Merging Finances After the Wedding

Merging Finances After the Wedding

Couples can spend months or even years planning their weddings. While planning a wedding requires lots of hard work, couples may also want to give some thought to life beyond their wedding day.


One of the more important matters couples must consider is how to manage their finances once they tie the knot. Discussing money can be a tricky issue, particularly when couples have long been accustomed to handling their own accounts and being responsible for their own income and expenditures. Bringing another party into the equation can complicate matters, particularly when one spouse may not have the full picture of the other's spending and saving habits. In fact, the financial resource Bankrate.com says some of the most common financial problems newly married couples encounter include overspending and managing debt.


When deciding how to merge their finances, couples can experiment to see what works best for them. It may take some trial and error before couples find a solution that works for them, but it's important that couples keep the lines of communication open and express a willingness to compromise with regard to managing money. The following are some additional tips for couples who want to make the transition to sharing finances go as smoothly as possible.

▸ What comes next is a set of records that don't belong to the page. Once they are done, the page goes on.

(* ===== verification/GoNum.v ===== *)
(** * Go's fixed-width integers and [time.Time]

    Integers are [Z] kept in the range of their Go type; every operation of
    the source that can wrap is written with the wrap-around functions below.
    A [time.Time] is its distance from the Unix epoch in nanoseconds (an
    unbounded [Z]: Go's range of years is larger than any reading), a
    [time.Duration] an [int64] number of nanoseconds. *)

From S2P Require Import Prelude.

(** ** Widths *)

Definition uwrap (w : Z) (z : Z) : Z := z mod 2 ^ w.
Definition swrap (w : Z) (z : Z) : Z := (z + 2 ^ (w - 1)) mod 2 ^ w - 2 ^ (w - 1).

Definition uint64 : Z -> Z := uwrap 64.
Definition uint32 : Z -> Z := uwrap 32.
Definition uint16 : Z -> Z := uwrap 16.
Definition int64 : Z -> Z := swrap 64.
Definition int32 : Z -> Z := swrap 32.
Definition int16 : Z -> Z := swrap 16.
Definition int8 : Z -> Z := swrap 8.

Definition in_u (w z : Z) : Prop := 0 <= z < 2 ^ w.
Definition in_s (w z : Z) : Prop := - 2 ^ (w - 1) <= z < 2 ^ (w - 1).

Definition MaxInt32 : Z := 2147483647.

#[global] Instance in_u_dec w z : Decision (in_u w z).
Proof. unfold in_u. apply _. Defined.
#[global] Instance in_s_dec w z : Decision (in_s w z).
Proof. unfold in_s. apply _. Defined.

Section widths.
Context (w : Z) (Hw : 0 < w).

Lemma pow_half : 2 ^ w = 2 * 2 ^ (w - 1).
Proof using Hw.
  replace w with (1 + (w - 1)) at 1 by lia.
  by rewrite Z.pow_add_r by lia.
Qed.

Lemma half_pos : 0 < 2 ^ (w - 1).
Proof using Hw. apply Z.pow_pos_nonneg; lia. Qed.

Lemma uwrap_range z : in_u w (uwrap w z).
Proof using Hw. unfold in_u, uwrap. apply Z.mod_pos_bound. pose proof pow_half. pose proof half_pos. lia. Qed.

Lemma uwrap_id z : in_u w z -> uwrap w z = z.
Proof using Hw. intros [??]. unfold uwrap. by apply Z.mod_small. Qed.

Lemma swrap_range z : in_s w (swrap w z).
Proof using Hw.
  unfold in_s, swrap. pose proof pow_half. pose proof half_pos.
  pose proof (Z.mod_pos_bound (z + 2 ^ (w - 1)) (2 ^ w)). lia.
Qed.

Lemma swrap_id z : in_s w z -> swrap w z = z.
Proof using Hw.
  intros [??]. unfold swrap. pose proof pow_half. pose proof half_pos.
  rewrite Z.mod_small; lia.
Qed.
End widths.

#[export] Hint Resolve uwrap_range swrap_range : vibe.

Lemma int64_id z : in_s 64 z -> int64 z = z.
Proof. apply swrap_id; lia. Qed.
Lemma uint64_id z : in_u 64 z -> uint64 z = z.
Proof. apply uwrap_id; lia. Qed.

(** A [uint64] survives a [BIGINT] column. *)
Lemma uint64_int64 z : in_u 64 z -> uint64 (int64 z) = z.
Proof.
  intros Hz. unfold uint64, int64, uwrap, swrap, in_u in *.
  rewrite Zminus_mod_idemp_l. replace (z + 2 ^ (64 - 1) - 2 ^ (64 - 1)) with z by lia.
  by apply Z.mod_small.
Qed.

(** Go's [++] on a [uint64]. *)
Definition incr64 (z : Z) : Z := uint64 (z + 1).

Lemma incr64_succ z : 0 <= z < 2 ^ 64 - 1 -> incr64 z = z + 1.
Proof. intros. unfold incr64. apply uint64_id. unfold in_u. lia. Qed.

(** ** Time *)

Definition time : Type := Z.
Definition duration : Type := Z.

Definition Millisecond : duration := 1000000.
Definition Second : duration := 1000000000.
Definition Minute : duration := 60 * Second.
Definition Hour : duration := 60 * Minute.

(** The zero [time.Time], January 1 of year 1. *)
Definition time_zero : time := -62135596800 * Second.

(** [t.Sub(u)] saturates at the bounds of [time.Duration]. *)
Definition time_Sub (t u : time) : duration :=
  let d := t - u in
  if 2 ^ 63 - 1 <? d then 2 ^ 63 - 1
  else if d <? - 2 ^ 63 then - 2 ^ 63
  else d.

Definition time_Add (t : time) (d : duration) : time := t + d.
Definition time_Before (t u : time) : bool := t <? u.
Definition time_IsZero (t : time) : bool := t =? time_zero.
Definition UnixMilli (t : time) : Z := t / Millisecond.

(** Saturation is invisible to a comparison with a positive duration. *)
Lemma time_Sub_lt t u d : 0 < d < 2 ^ 63 -> (time_Sub t u <? d) = (t - u <? d).
Proof.
  intros [??]. unfold time_Sub.
  destruct (2 ^ 63 - 1 <? t - u) eqn:?; go_bool.
  { transitivity false; [|symmetry]; apply Z.ltb_ge; lia. }
  destruct (t - u <? - 2 ^ 63) eqn:?; go_bool; [|done].
  transitivity true; [|symmetry]; apply Z.ltb_lt; lia.
Qed.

Start the Conversation Early

According to a recent poll by the National Foundation for Credit Counseling, more than two-thirds of engaged couples had negative attitudes about discussing money with their soon-to-be spouses, with 5 percent saying even having the conversation would cause them to call off the wedding. If money is causing this type of issue before the wedding, delaying the conversation until after tying the knot can be a big mistake. It's better for couples to begin financial discussions and start brainstorming long-term goals and plans as soon as they get engaged. Don't hide negative financial information from a prospective spouse. Being open and honest - even though it can be challenging - is the best way to proceed.


Deal with Debt

Hiding debt is a big mistake. Discuss debt early on and come up with a way to pay it off together. The experts say, like it or not, once you're married, your spouse's debts become your problem. His or her credit score can impact your ability to get credit as a couple. It's best to handle debt efficiently regardless of who is responsible for the debt.


Decide Who the Money Manager Will Be

One person may be better or more organized when it comes to paying bills. Whether you keep separate accounts or combine them, it is easier for one person to take the lead and manage the finances from month to month. Money can funnel into a joint account specifically established to pay bills. Decide who will be the point person. This can always be changed later.


Develop a Joint Budget

Not only do finances need to be merged, but so, too, do lifestyles. Couples must be on the same page regarding their spending habits and keep luxury or personal expenditures in check. Work out a budget and savings plan together. Managing finances is a conversation that newlyweds need to have as soon as possible.


There's an App for That!

If you need some help balancing your checkbook on your newly merged accounts or are looking to create an investment strategy for the future, as with most everything else, there's an app for that!

In fact, there are so many smartphone applications designed to help you track finances and your portfolio that it can become overwhelming. Here's a look at some of the most popular apps.


Mint

Designed by the creators of TurboTax and Quicken, Mint creates a personal budget based on your data. Sync your financial accounts, and Mint will offer customized tips to reduce spending. Easy-to-read graphs and charts help you track everything. Mint automatically sets up categories, but there are unlimited choices to personalize any budget. The downside: Like others including Goodbudget, Mint might not be ideal for someone looking to track more hands-on, since it tracks your spending after the fact rather than helping you plan ahead.


Acorns

Think of this app as the modern-day version of that jar of loose change everyone used to have. Acorns allows its users to round up on any purchase to the next highest dollar amount, then invest this additional money in a customized portfolio. Many investors are pleasantly surprised at how quickly these pennies turn into a real investment. You can also earn cash-back benefits at select retailers - a smart way to save. The downside: Acorns charges small fees, but that can erase any returns if your balance is low enough.


YNAB

Those looking for a more hands-on budgeting experience might consider YNAB, which is designed to help you plan rather than track past financial decisions. YNAB is an acronym for You Need a Budget, which is fitting. You'll follow a zero-based plan where every dollar is accounted for, based on information you provide about expenses, savings and goals. The downside: By design, YNAB requires a commitment to personal financial planning, but the idea of becoming more intentional with spending can help solve some users' cash woes.


Personal Capital

This wealth and spending tracker is primarily for investments, but the app also includes budgeting features to help control spending. Personal Capital connects to savings, checking and credit cards, along with all relevant accounts like 401(k), IRAs, loans and mortgages, then provides a helpful all-encompassing breakdown of your portfolio. You'll also get a snapshot of your monthly spending by category. The downside: With its focus on investments, Personal Capital might have features that would go unused by those simply focused on budgeting.